DATA UNDER STUDY>
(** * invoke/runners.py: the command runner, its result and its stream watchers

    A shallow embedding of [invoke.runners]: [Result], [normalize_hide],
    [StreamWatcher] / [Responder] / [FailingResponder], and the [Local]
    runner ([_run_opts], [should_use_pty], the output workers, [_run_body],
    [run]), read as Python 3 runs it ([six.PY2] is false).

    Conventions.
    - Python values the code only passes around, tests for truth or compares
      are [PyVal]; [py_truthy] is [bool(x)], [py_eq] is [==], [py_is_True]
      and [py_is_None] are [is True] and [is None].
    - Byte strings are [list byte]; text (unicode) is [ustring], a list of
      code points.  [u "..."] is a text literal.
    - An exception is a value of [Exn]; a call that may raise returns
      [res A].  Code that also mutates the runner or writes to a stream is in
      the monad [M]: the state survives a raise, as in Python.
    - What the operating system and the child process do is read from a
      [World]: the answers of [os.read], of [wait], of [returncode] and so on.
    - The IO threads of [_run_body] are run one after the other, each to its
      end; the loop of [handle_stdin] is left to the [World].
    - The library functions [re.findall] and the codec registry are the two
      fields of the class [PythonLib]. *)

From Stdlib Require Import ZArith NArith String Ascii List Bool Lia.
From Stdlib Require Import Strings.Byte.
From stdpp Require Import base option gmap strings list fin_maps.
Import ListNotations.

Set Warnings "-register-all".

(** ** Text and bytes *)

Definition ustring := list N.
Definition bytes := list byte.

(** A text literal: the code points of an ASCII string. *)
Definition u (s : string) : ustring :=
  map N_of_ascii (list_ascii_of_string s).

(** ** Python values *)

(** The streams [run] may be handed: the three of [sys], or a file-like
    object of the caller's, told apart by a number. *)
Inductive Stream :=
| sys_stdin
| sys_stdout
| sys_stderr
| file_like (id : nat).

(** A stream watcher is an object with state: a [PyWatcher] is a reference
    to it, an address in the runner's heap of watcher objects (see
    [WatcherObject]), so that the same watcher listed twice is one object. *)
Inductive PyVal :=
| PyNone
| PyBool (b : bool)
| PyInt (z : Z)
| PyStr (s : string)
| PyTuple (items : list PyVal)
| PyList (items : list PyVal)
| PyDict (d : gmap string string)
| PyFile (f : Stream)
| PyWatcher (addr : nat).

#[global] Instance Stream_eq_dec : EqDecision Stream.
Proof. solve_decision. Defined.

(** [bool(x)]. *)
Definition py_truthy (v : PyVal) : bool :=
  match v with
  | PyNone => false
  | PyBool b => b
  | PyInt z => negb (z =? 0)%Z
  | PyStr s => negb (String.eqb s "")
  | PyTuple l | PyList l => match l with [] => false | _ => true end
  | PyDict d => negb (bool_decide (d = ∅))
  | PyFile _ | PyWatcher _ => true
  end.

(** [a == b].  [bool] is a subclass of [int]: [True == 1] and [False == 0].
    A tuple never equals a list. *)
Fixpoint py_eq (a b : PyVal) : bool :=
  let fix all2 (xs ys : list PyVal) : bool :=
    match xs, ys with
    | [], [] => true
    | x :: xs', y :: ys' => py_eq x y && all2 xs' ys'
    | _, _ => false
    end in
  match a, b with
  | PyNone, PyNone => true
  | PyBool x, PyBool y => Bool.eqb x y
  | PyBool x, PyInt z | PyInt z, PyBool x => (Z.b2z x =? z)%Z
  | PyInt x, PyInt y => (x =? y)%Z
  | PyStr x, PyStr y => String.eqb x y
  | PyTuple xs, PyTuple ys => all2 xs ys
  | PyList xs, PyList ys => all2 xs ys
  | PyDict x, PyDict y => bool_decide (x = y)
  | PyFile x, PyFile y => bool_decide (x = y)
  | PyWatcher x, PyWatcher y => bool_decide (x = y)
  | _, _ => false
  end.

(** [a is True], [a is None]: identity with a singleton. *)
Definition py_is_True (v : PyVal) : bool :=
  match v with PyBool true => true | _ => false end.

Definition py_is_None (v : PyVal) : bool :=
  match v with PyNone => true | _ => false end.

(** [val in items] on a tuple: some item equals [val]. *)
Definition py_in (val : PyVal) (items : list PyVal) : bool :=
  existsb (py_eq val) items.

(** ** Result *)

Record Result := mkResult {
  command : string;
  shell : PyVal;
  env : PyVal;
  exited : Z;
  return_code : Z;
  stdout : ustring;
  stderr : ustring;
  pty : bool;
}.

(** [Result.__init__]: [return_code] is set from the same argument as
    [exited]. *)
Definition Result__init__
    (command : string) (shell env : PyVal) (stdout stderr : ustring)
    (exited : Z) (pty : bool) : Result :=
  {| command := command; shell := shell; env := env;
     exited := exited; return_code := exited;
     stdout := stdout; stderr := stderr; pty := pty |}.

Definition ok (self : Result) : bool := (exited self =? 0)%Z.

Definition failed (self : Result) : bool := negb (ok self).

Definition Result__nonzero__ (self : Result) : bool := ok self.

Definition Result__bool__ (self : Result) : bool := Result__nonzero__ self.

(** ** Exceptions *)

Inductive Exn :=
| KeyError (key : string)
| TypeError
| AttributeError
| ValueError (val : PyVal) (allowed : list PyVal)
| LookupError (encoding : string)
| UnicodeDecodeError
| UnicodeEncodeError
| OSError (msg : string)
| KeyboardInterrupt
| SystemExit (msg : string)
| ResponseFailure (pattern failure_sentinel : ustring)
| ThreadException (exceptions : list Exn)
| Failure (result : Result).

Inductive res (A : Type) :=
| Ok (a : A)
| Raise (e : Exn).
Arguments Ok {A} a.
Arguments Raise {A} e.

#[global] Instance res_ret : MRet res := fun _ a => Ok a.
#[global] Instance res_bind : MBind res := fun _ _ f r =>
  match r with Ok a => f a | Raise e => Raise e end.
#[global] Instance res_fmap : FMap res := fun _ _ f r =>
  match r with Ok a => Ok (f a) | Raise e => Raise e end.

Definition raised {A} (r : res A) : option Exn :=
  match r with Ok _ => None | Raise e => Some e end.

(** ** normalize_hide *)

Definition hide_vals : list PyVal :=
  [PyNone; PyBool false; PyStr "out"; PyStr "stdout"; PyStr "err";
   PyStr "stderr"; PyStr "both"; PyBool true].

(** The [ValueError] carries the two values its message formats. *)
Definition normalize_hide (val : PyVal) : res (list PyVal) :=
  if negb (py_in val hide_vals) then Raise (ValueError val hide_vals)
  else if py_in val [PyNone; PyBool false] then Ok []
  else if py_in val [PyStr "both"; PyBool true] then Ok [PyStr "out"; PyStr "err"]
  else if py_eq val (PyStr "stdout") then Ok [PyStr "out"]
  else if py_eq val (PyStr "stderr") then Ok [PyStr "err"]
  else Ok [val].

WHAT TO DO> Each line from the one that includes "(** The [ValueError]" down to the close of the records above is to be given again exactly, and no other line is to appear.

THE COMPLETED TASK>
(** The [ValueError] carries the two values its message formats. *)
Definition normalize_hide (val : PyVal) : res (list PyVal) :=
  if negb (py_in val hide_vals) then Raise (ValueError val hide_vals)
  else if py_in val [PyNone; PyBool false] then Ok []
  else if py_in val [PyStr "both"; PyBool true] then Ok [PyStr "out"; PyStr "err"]
  else if py_eq val (PyStr "stdout") then Ok [PyStr "out"]
  else if py_eq val (PyStr "stderr") then Ok [PyStr "err"]
  else Ok [val].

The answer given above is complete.